I subscribe to several caregiving blogs and as a result I have the opportunity to read a number of caregiving articles daily.
Last week a blog post entitled “Preventing compassion fatigue is up to you” scrolled across my facebook page. You can read the post here.
Compassion fatigue is the idea that caregivers, both paid and unpaid, gradually become desensitized to the suffering of others over time. Compassion fatigue was first noted in nurses who were becoming immune to the suffering of their patients. The author of the blog post suggests compassion fatigue is a form of burnout despite the fact that most caregiving ethicists and researchers separate compassion fatigue and burnout as two distinct concepts. I found that the author’s blog post unhelpfully conflated the ideas, but I digress.
The post is full of “helpful” suggestions to combat compassion fatigue. I should probably admit my own personal bias at the outset. If find such checklists annoying, simplistic, and often condescending. The notion that we can take a highly complex and demanding situation and “fix-it” with a checklist is frustrating, even patronizing. Extreme caregiving, is, well, extreme and the strategies to effectively deal with the ensuing compassion fatigue and burnout will likely be equally complex, holistic, and nuanced.

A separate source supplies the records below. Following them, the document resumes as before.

(** C8: nothing leaks: once every pointer is gone or null and user code holds no
    body, no wrapper, no body and no stream buffer is left. *)
Theorem message_api_no_leak (W : world) :
  reached W -> us W = ∅ -> (forall x p, hs W !! x = Some p -> p = 0) ->
  wraps (mm W) = ∅ /\ msgs (mm W) = ∅ /\ bufs (mm W) = ∅.
Proof.
  intros Hr%reached_wf Hu Hh. destruct Hr as [Hbrk Hl Hw Hd Hm Hb Hdj Hus].
  assert (wraps (mm W) = ∅) as Hwe.
  { apply map_empty. intros p. apply eq_None_not_Some. intros [w Hp].
    destruct (Hw _ _ Hp) as (? & ? & Hc). rewrite mcount_none in Hc; [lia|].
    intros x q Hx. rewrite (Hh _ _ Hx). apply Z.eqb_neq. lia. }
  split; [done|]. split; apply map_empty; intros a; apply eq_None_not_Some; intros [z Hz].
  - destruct (Hm _ _ Hz) as (? & ? & Hc & _). unfold refs_msg in Hc.
    rewrite Hwe, Hu, !mcount_empty in Hc. cbn in Hc. lia.
  - destruct (Hb _ _ Hz) as [_ Hc]. by rewrite Hwe, mcount_empty in Hc.
Qed.

(** Assigning a MessageSafePtr to itself drops the message: the pointer is
    null afterwards, and the message is gone when it was the only reference. *)
Theorem self_assign_loses_message (x : nat) (p : Z) (W W' : world) :
  reached W -> allowed (CAssign x x) W -> hs W !! x = Some p ->
  exec (CAssign x x) W = Ok W' ->
  hs W' !! x = Some 0 /\ (mcount (Z.eqb p) (hs W) = 1%nat -> p <> 0 -> wraps (mm W') !! p = None).
Proof.
  intros Hr Hal Hx He.
  destruct (exec_wf _ _ (reached_wf _ Hr) Hal) as (W2 & He2 & Hwf2).
  rewrite He in He2. injection He2 as <-.
  cbn in He. unfold sp_assign in He. rewrite Hx in He. cbn in He.
  destruct (sp_drop p (mm W)) as [s1|] eqn:Hd; cbn in He; [|done].
  rewrite lookup_insert_eq in He. cbn in He. injection He as <-. cbn in *. rewrite insert_insert_eq, lookup_insert_eq. split; [done|]. intros H1 Hp0.
  apply eq_None_not_Some. intros [w Hw].
  destruct (wf_wrap _ _ _ Hwf2 _ _ Hw) as (_ & ? & Hc). cbn in Hc.
  rewrite insert_insert_eq in Hc. pose proof (mcount_update (Z.eqb p) (hs W) x p 0 Hx) as Hup.
  rewrite Z.eqb_refl, (proj2 (Z.eqb_neq p 0)) in Hup by done. cbn in Hup. lia.
Qed.

(** ** Witnesses *)
Module MessageRefExamples.
Import MessageExamples.
(** Two handles on one wrapper; the second one is moved, and both are dropped. *)
Definition step0 (c : cmd) (W : world) : world :=
  match exec c W with Ok W' => W' | Fault _ => W end.
Definition W1 : world := step0 (CAlloc 0 demo_vtab false [5; 6]) empty_world.
Definition W2 : world := step0 (CGet 0 1) W1.
Definition W3 : world := step0 (CNew 10 0) W2.
Definition W4 : world := step0 (CDrop 10) W3.
Definition W5 : world := step0 (CPut 1) W4.

Ltac small_tac := split; vm_compute; reflexivity.

Lemma W3_reached : reached W3.
Proof.
  eapply (reached_step (CNew 10 0) W2); [|split; [small_tac|vm_compute; eauto]|reflexivity].
  eapply (reached_step (CGet 0 1) W1); [|split; [small_tac|vm_compute; eauto]|reflexivity].
  eapply (reached_step (CAlloc 0 demo_vtab false [5; 6]) empty_world);
    [constructor|split; [small_tac|reflexivity]|reflexivity].
Qed.

Lemma W5_reached : reached W5.
Proof.
  eapply (reached_step (CPut 1) W4); [|split; [small_tac|vm_compute; eauto]|reflexivity].
  eapply (reached_step (CDrop 10) W3); [apply W3_reached|split; [small_tac|vm_compute; eauto]|reflexivity].
Qed.

Lemma message_api_safe_witness : exists W', exec (CCow 10) W3 = Ok W' /\ reached W'.
Proof.
  apply (message_api_safe (CCow 10) W3); [apply W3_reached|].
  split; [small_tac|]. exists 2. split; [reflexivity|]. eexists. split; [reflexivity|]. discriminate.
Defined.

One key problem is that for extreme caregivers such soundbite strategies can border on impossible. Like, get out for a walk. Great idea. Most extreme caregivers would love to get out for a walk, or coffee date, or what-have-you. But many extreme caregivers would need to hire a nurse to do so and most families don’t have that kind of spare cash sitting around. And then there is the suggestion that you talk through your feelings with a friend, but don’t tell them too much lest you burn your friend out. HUH???? Nothing like perpetuating the feeling among caregivers that everyone else’s needs override theirs. And then the author suggests asking for help. Does the author have any idea how often the request for help by extreme caregivers is answered with an explicit, or implicit, “no”. People are often willing to help once or twice – drop off a meal, or a prayer shawl, or walk the dog – but few outside of paid professional are willing, or able, to offer the necessary support required by extreme, and chronic, caregiving situations. Caregivers are often badly isolated. Who does the author think the caregiver should ask? As the author insinuates, even very good friends struggle to sustain the supportive companionship an extreme caregiver may need for prolonged stretches of their journey.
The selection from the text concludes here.